Bioinformatics Advance Access originally published online on January 12, 2006
Bioinformatics 2006 22(6):771-772; doi:10.1093/bioinformatics/btk049
Maximum likelihood estimates of allele frequencies and error rates from samples of related individuals by gene counting
Department of Medical Informatics, University of Utah 391 Chipeta Way Suite D, Salt Lake City, UT 84108, USA
*To whom correspondence should be addressed.
| ABSTRACT |
|---|
|
|
|---|
Summary: Graphical modeling is used to extend the gene counting method to compute maximum likelihood estimates of allele frequencies for samples of individuals related in extended pedigrees. Genotypes may be missing or partially observed, and error rates can be simultaneously estimated.

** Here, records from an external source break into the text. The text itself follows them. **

Lemma insert_spec s X t m lz y key v :
  has_nil X → rep s X t → rb t m → color_of t = BLACK → sorted (inorder t) → key ∉ (inorder t).*1 →
  X !! lz = Some y → lz ≠ n → rb_key y = CStr key → rb_value y = CStr v →
  wp (rbtree_insert (Some lz)) (λ _, inserted (delete lz X) key v (inorder t)) s.
Proof.
  intros HX Hr Hrb Hcol Hs Hkey Hy Hlz Hk Hv. unfold rbtree_insert. apply wp_bind, wp_get. rewrite (rep_nil _ _ _ _ Hr), (rep_root _ _ _ _ Hr).
  apply wp_bind. eapply wp_field; [by eapply rep_out_lookup|]. rewrite Hk. apply wp_bind, wp_read_str.
  eapply wp_seq; [apply (insert_loop_spec _ key s X [] t); try done; [|by split; intros ? ?%not_elem_of_nil]|].
  { pose proof (rep_size n s X t HX Hr). lia. }
  intros r s' (->&gs&Hplug&Hb&->). cbn [plug] in Hplug. subst t.
  eapply wp_seq; [eapply set_out_rep; [exact Hr|exact Hy]|]. intros [] s1 Hr1.
  set (X1 := <[lz:=set_rb_parent (par gs) y]> X) in *.
  assert (HX1 : has_nil X1) by by apply has_nil_insert.
  eapply wp_seq; [eapply (hang_spec s1 X1 gs lz key); try done; apply lookup_insert_eq|].
  intros [] s2 (Hcx&Hroot&Hnil&Hh).
  pose proof (leaf_spec s1 s2 X1 gs lz key v _ Hr1 (lookup_insert_eq _ _ _) Hlz eq_refl Hk Hv Hcx Hroot Hnil Hh) as Hleaf.
  assert (Hfix : ∀ s3, rep s3 (delete lz X1) (plug gs (Node RED lz key v Leaf Leaf)) →
    wp (rbtree_insert_fixup (Some lz)) (λ _, inserted (delete lz X) key v (inorder (plug gs Leaf))) s3).
  { intros s3 Hr3. destruct (rb_unplug gs Leaf m Hrb Hcol) as (m'&Hctx&Hleaf'&_). inversion Hleaf'; subst.
    assert (HX3 : has_nil (delete lz X1)).
    { destruct HX1 as [p Hp]. exists p. by rewrite lookup_delete_ne. }
    eapply wp_mono; [apply (insert_fixup_spec n _ HX3 gs (Node RED lz key v Leaf Leaf) 0 s3 Hr3); [done|by constructor|done]|].
    intros [] s4 (t'&m4&Hr4&Hm4&Hc4&Hs4). exists t', m4, (fl gs), (fr gs).
    unfold same in Hs4. rewrite inorder_split in Hs4. cbn in Hs4. rewrite <-Hs4.
    split_and!; try done; [by unfold X1 in Hr4; rewrite delete_insert_eq in Hr4|by rewrite inorder_split|].
    rewrite inorder_split in Hs. cbn in Hs. rewrite sorted_app in Hs. destruct Hs as (H1&H2&_), Hb as [Hbl Hbr].
    rewrite sorted_app, sorted_cons. split_and!; try done. intros x z Hx. rewrite fmap_cons.
    intros [->|Hz]%elem_of_cons; [by apply Hbl|]. etrans; [by apply Hbl|by apply Hbr]. }
  unfold wp, bind in *. destruct (set_field (set_rb_child Left nl) (Some lz) s2) as [[[] s3]| |]; try done.
  destruct (set_field (set_rb_child Right nl) (Some lz) s3) as [[[] s4]| |]; try done.
  destruct (set_field (set_rb_color RED) (Some lz) s4) as [[[] s5]| |]; try done. by apply Hfix.
Qed.
End ops.
(* ===== verification/KvRbEngine.v ===== *)
(** The red-black tree engine: it implements the map of the specification. *)
From S2P Require Import Prelude KvMem KvSpec KvRbtree KvRbShape KvRbFix KvRbOps.

(** ** The representation of a map *)

Abbreviation only_nil n p := ({[n%positive := nil_node n p]} : gmap loc rbtree_node).
(** The heap holds the sentinel [n] and the search tree [T]. *)
Record rb_view (t : rbtree) (n : loc) (p : option loc) (T : tree) : Prop := {
  rv_rep : rep n t (only_nil n p) T;
  rv_rb : ∃ h, rb T h;
  rv_black : color_of T = BLACK;
  rv_sorted : sorted (inorder T);
}.
Definition rb_repr (t : rbtree) (m : gmap string string) : Prop :=
  ∃ n p T, rb_view t n p T ∧ m = list_to_map (inorder T).

Lemma only_nil_has n p : has_nil n (only_nil n p).
Proof. exists p. apply lookup_insert_eq. Qed.
#[local] Hint Resolve only_nil_has : core.
Lemma with_only_nil n x p q : ∃ p', with_nil n x q (only_nil n p) = only_nil n p'.
Proof. destruct x; [exists q; apply insert_insert_eq|by exists p]. Qed.
(** What the handler does with a request of [data] in a zeroed buffer. *)
Lemma request_short data :
  request_ok data → (String.length (request_text (take BUFFER_LENGTH data)) < BUFFER_LENGTH)%nat.
Proof.
  intros [[Hnul|Hlen] _].
  - pose proof (request_text_nul _ Hnul). rewrite length_take in *. lia.
  - rewrite take_ge by lia. pose proof (request_text_len data). lia.
Qed.
Lemma handler_spec (en : E) a m data :
  eng_repr en m → small m → supplied a → (0 < length data ≤ BUFFER_LENGTH)%nat → request_ok data → room m (request_words data) →
  c_string (data ++ zeros (BUFFER_LENGTH - length data)) = Some (request_text data) ∧
  ∃ txt, (0 < String.length txt < BUFFER_LENGTH)%nat ∧ answer_bytes m (request_words data) = String.list_ascii_of_string txt ∧
  wp (kvs_protocol (Some (request_text data)) (Z.of_nat (length data)))
    (λ r x', r = text txt ∧ eng_repr x'.1 (answer m (request_words data)).2 ∧ small (answer m (request_words data)).2 ∧
      supplied x'.2 ∧ balanced (en, a) x') (en, a).
Proof.
  intros Hr Hsm Ha Hlen Hok Hroom. pose proof (request_short data Hok) as Hshort. destruct Hok as [Hnul Hwords].
  unfold request_words in *. rewrite take_ge in * by lia. set (ws := words (request_text data)) in *.
  split; [apply c_string_request; destruct Hnul; [by left|right; lia]|].
  destruct (answer_text m ws) as (txt & Htxt & Htl); [done|intros Hnil; rewrite Hnil in Hwords; cbn in Hwords; lia|].
  exists txt. split; [done|]. split; [unfold answer_bytes; by rewrite Htxt|].
  eapply wp_mono; [apply (protocol_spec en a m); [done|done|done|exact Hroom|lia|exact (proj2 Hwords)]|]. fold ws.
  intros r x' (-> & ? & ? & ?). split_and!; try done. by apply answer_small.
Qed.
End refinement.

Availability: The Java classes and Javadocs pages for
can be obtained from bioinformatics.med.utah.edu/~alun, which also has more information on its use and file formats.
Contact: alun{at}genepi.med.utah.edu
Few ideas from statistical genetics have been as widely accepted and adapted as C. A. B. Smith's gene counting method (Ceppellini et al., 1955; Smith, 1957). It was originally devised as an iterative procedure for estimating multinomial frequencies when only combined class counts are observable, the canonical example being the estimation of the frequencies of the alleles of the AB0 blood group locus from observed counts of blood types. Now more often known as the expectation and maximization, or EM, algorithm (Dempster et al., 1977), it has been applied to such genetic problems as estimating evolutionary trees (Thompson, 1975) and reconstructing haplotypes from diploid data (Thomas, 2003). More broadly it has been used in all manner of statistical problems in which the observed data are, at least conceptually, incomplete. The application described here is a very direct extension: estimating allele frequencies based on samples of genotypes from related individuals.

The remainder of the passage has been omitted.